9.6.6 Doctor is rude to a Mother for not doing recommended practice
When asked how to handle this situation, 85% say they would tell the Mother the doctor was right to yell at them because it is their fault for not complying. Any discussion of comforting the mother was more rare. 46% of ASHAs said it is frequent, but only 2% say it is frequent with their own beneficiaries. Importantly 53% said it affects the Mothers desire to return to the hospital, and only 16% say it has no effect on the Mother. Given the primary response from ASHAs is to tell Mothers the harsh treatment, perhaps this opens a door for a different response that would not hurt their desire to return to the hospital as much. Further 70% say it has a negative effect on the Mother-ASHA relationship. Further suggesting there is room for improving these interactions. Similar to other vignettes 80% said when asked directly ASHAs should get help from others concerning this situation, but only 6% volunteered this strategy before being directly asked.
9.6.7 Doctor is rude to ASHA
90% of the ASHAs said the doctor is right to be rude when the ASHA is not successful in her duties. 88% said this has a negative effect on the relationship with the Mother, with 63% saying the Mother loses respect for the ASHA. On how to handle this situation, the most frequent responses are to apologize to the doctor (32%), and to do a better job in the future (52%). It is not clear how this will help repair the relationship with the Mother. Similar to the previous vignette, ASHA claim this is a frequent occurrence (46% say so), but it is more rare them to experience (only 3% say it is frequent). Similar to all previous vignettes, 75% say they should get help from other ASHAs. When asked overall, do ASHAs receive sufficient respect, the majority say yes (67%).

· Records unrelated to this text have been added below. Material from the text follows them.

Lemma core_team_pins_two_witness : ∃ team, coreTeamTemplates FacultySample.tenant "ADR-0006 team" = Ok team ∧ length team = 8%nat.
Proof.
  destruct (core_team_pins_two FacultySample.tenant "ADR-0006 team") as (team & H1 & H2 & _).
  - vm_compute. reflexivity.
  - vm_compute. split; discriminate.
  - exists team. split; [exact H1|exact H2].
Defined.

Lemma pin_is_final_witness : ∃ d p, FacultySample.pinned = (d, Ok p) ∧ fp_taskId p = task_id FacultySample.running ∧
  pin FacultySample.routes (FacultySample.input 1) d = (d, Ok p).
Proof.
  assert (Hok : is_ok FacultySample.pinned.2 = true) by (vm_compute; reflexivity).
  assert (Htask : l_tasks FacultySample.pinned.1 !! task_id FacultySample.running = Some FacultySample.running)
    by (vm_compute; reflexivity).
  assert (Hpins : pins_ok (ft_pins (l_pins FacultySample.db))) by constructor.
  assert (Hparse : is_ok (Task_parse FacultySample.running) = true) by (vm_compute; reflexivity).
  destruct FacultySample.pinned as [d [p|]] eqn:E; [|discriminate Hok]. unfold FacultySample.pinned in E.
  destruct (pin_is_final FacultySample.routes (FacultySample.input 1) FacultySample.db d p Hpins E)
    as (_ & _ & H2 & _ & _ & H5).
  exists d, p. split; [reflexivity|]. split; [exact H2|].
  exact (H5 FacultySample.routes d FacultySample.running [] Htask eq_refl Hparse (eq_sym (app_nil_r _))).
Defined.

Lemma projected_request_bounded_witness : ∃ d p r, FacultySample.pinned = (d, Ok p) ∧
  projectFacultyRequest p FacultySample.request = Ok r ∧ mq_callId r = mq_callId FacultySample.request.
Proof.
  assert (Hok : match FacultySample.pinned.2 with Ok p => is_ok (projectFacultyRequest p FacultySample.request) | Throw _ => false end = true)
    by (vm_compute; reflexivity).
  destruct FacultySample.pinned as [d [p|]]; [|discriminate Hok]. cbn [snd] in Hok.
  destruct (projectFacultyRequest p FacultySample.request) as [r|] eqn:E; [|discriminate Hok].
  destruct (projected_request_bounded p FacultySample.request r E) as (q & _ & _ & _ & Hc & _).
  exists d, p, r. split; [reflexivity|]. split; [exact E|exact Hc].
Defined.

Lemma calls_need_live_pin_witness : ∃ d p, FacultySample.pinned = (d, Ok p) ∧
  authorize_call FacultySample.routes p FacultySample.request d = Ok tt ∧
  ∃ t, l_tasks d !! fp_taskId p = Some t ∧ task_status t = RUNNING.
Proof.
  assert (Hok : match FacultySample.pinned with
                | (d, Ok p) => match authorize_call FacultySample.routes p FacultySample.request d,
                                     FacultyPin_parse (pin_json p) with
                               | Ok _, Ok q => fp_taskId q === fp_taskId p | _, _ => false end
                | _ => false end = true)
    by (vm_compute; reflexivity).
  destruct FacultySample.pinned as [d [p|]]; [|discriminate Hok].
  destruct (authorize_call FacultySample.routes p FacultySample.request d) as [[]|] eqn:E; [|discriminate Hok].
  destruct (FacultyPin_parse (pin_json p)) as [q'|] eqn:Eq; [|discriminate Hok]. apply bool_decide_eq_true in Hok.
  destruct (calls_need_live_pin FacultySample.routes p FacultySample.request d E)
    as (q & row & t & c & f & Hq & _ & _ & _ & _ & _ & _ & _ & _ & _ & _ & Ht & _ & Hr & _).
  apply validateFacultyPin_exact in Hq as [Hq _]. rewrite Eq in Hq. apply Ok_inj in Hq as ->.
  exists d, p. split; [reflexivity|]. split; [exact E|]. exists t. rewrite <- Hok. split; [exact Ht|exact Hr].
Defined.

Lemma verifyFacultyEvidence_exact_witness : ∃ a b records,
  parse_all (Evidence_parse (λ _, true)) (map FacultySample.record FacultySample.pins) = Ok records ∧
  map_all validateFacultyPin (map pin_json FacultySample.pins) = Ok [a; b] ∧ fp_operation a ≠ fp_operation b ∧
  pin_witnessed records a ∧ pin_witnessed records b.
Proof.
  assert (Hok : is_ok (parse_all (Evidence_parse (λ _, true)) (map FacultySample.record FacultySample.pins)) &&
                is_ok (verifyFacultyEvidence (λ _, true) (map pin_json FacultySample.pins)
                         (map FacultySample.record FacultySample.pins) true) &&
                negb (bool_decide (length FacultySample.pins = 0%nat)) = true) by (vm_compute; reflexivity).
  generalize dependent FacultySample.pins. intros pins Hok.
  destruct (parse_all _ _) as [records|] eqn:Er; [|discriminate Hok].
  destruct (verifyFacultyEvidence _ _ _ _) as [[]|] eqn:Ev; [|discriminate Hok].
  apply (verifyFacultyEvidence_exact (λ _, true) _ _ records true Er) in Ev.
  destruct Ev as [(Hn & _)|(a & b & H)]; [destruct pins; [discriminate Hok|discriminate Hn]|].
  exists a, b, records. split; [reflexivity|exact H].
Defined.
(* ===== verification/Identity.v ===== *)
(** * Primary identity: contracts, the digest contract, the bounded projection
    (packages/contracts/src: primary-identity.ts, identity-cognition.ts;
    services/kernel/src/identity: canonical.ts, projection.ts, secret-scan.ts)

    An identity document has three sections, read by [IdentityDocument_parse].  Its digest is
    over [identityCoreCanonicalV1]: the canonical JSON of the document, refused when it holds
    what the database cannot hold.  [identity_core_canonical_v1] is the SQL function of the
    same name (supabase/migrations/20260929120000_identity_cognition_binding.sql), on [jsonb]:
    a stored document keeps the digits of its numbers, [js_of] is what JavaScript reads of it
    and [jsonb_of] what the database stores of a value.  [projectIdentity] cuts the part of a
    document a model may receive: Class A whole, three fields of Class C, nothing of Class D, each with the stored
    bytes.  A JavaScript value that is no JSON (a function, undefined inside an object) does
    not occur in a stored document and is not modelled. *)

From S2P Require Import Prelude JsNumber JsDate Digest Contracts Plan Capability Json Regex MemPolicy MemContext Model.
Local Open Scope Z_scope.
Local Open Scope js_scope.

(** ** primary-identity.ts *)

Definition ShortText : json → result string := z_trimmed 1 4000.
Definition ListItem : json → result string := z_trimmed 1 300.
Definition IdentityChangeReason : json → result string := z_trimmed 1 500.

Record IdentityClassA := {
  ia_name : string; ia_constitution : string; ia_values : list string; ia_operatorRelationship : string;
  ia_facultyFraming : string; ia_memoryPolicy : string
}.
(** [IdentityClassC.omit({presentation: true})], and the whole of Class C. *)
Record IdentityFraming := { ic_persona : string; ic_communication : string; ic_behaviour : string }.
Record IdentityClassC := { ic_framing : IdentityFraming; ic_presentation : string }.
Record IdentityClassD := { id_objectives : list string; id_vision : string }.
Record IdentitySections := { is_classA : IdentityClassA; is_classC : IdentityClassC; is_classD : IdentityClassD }.
Record IdentityDocumentDraft := { dd_id : string; dd_tenantId : string; dd_sections : IdentitySections }.
Record IdentityDocument := { do_draft : IdentityDocumentDraft; do_version : Z }.

Definition CLASS_A_FIELDS : list string :=
  ["name"; "constitution"; "values"; "operatorRelationship"; "facultyFraming"; "memoryPolicy"].
Definition CLASS_C_FIELDS : list string := ["persona"; "communication"; "behaviour"].

Definition IdentityClassA_parse (v : json) : result IdentityClassA :=
  fs ← z_strict CLASS_A_FIELDS v;
  name ← z_field fs "name" (z_trimmed 1 100);
  constitution ← z_field fs "constitution" ShortText;
  values ← z_field fs "values" (z_array 1 20 ListItem);
  relationship ← z_field fs "operatorRelationship" ShortText;
  framing ← z_field fs "facultyFraming" ShortText;
  memory ← z_field fs "memoryPolicy" ShortText;
  Ok {| ia_name := name; ia_constitution := constitution; ia_values := values; ia_operatorRelationship := relationship;
        ia_facultyFraming := framing; ia_memoryPolicy := memory |}.

Definition read_framing (fs : fields) : result IdentityFraming :=
  persona ← z_field fs "persona" ShortText;
  communication ← z_field fs "communication" ShortText;
  behaviour ← z_field fs "behaviour" ShortText;
  Ok {| ic_persona := persona; ic_communication := communication; ic_behaviour := behaviour |}.

Definition IdentityFraming_parse (v : json) : result IdentityFraming := fs ← z_strict CLASS_C_FIELDS v; read_framing fs.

9.6.8 ASHA has too many duties simultaneously
This vignette described a scenario wherein an ASHA needed to give out a new round of vaccines to the community, but also had hospital births to help with. There was an even split between which to prioritize, 43% said vaccines; 48% said births. 36% offered solutions for more efficient delivery of services, such as gather all the mothers in one place to make vaccinations faster. They generally saw major consequences for missing either duty (over 50% for both), but few suggested they should enlist the health of other health care workers (12% for births; 26% for vaccines). However, 90% said they should get help when asked directly, more frequent than any other vignette. When asked which duties in their own lives are most likely to conflict with others, it is taking a Mother to the a clinic for a checkup or delivery. This suggests a system for having other ASHAs cover duties when one has to go to a clinic could be beneficial. 54% did suggest that they would ask for help from others in their own lives, much more than what they recommended for the vignette character.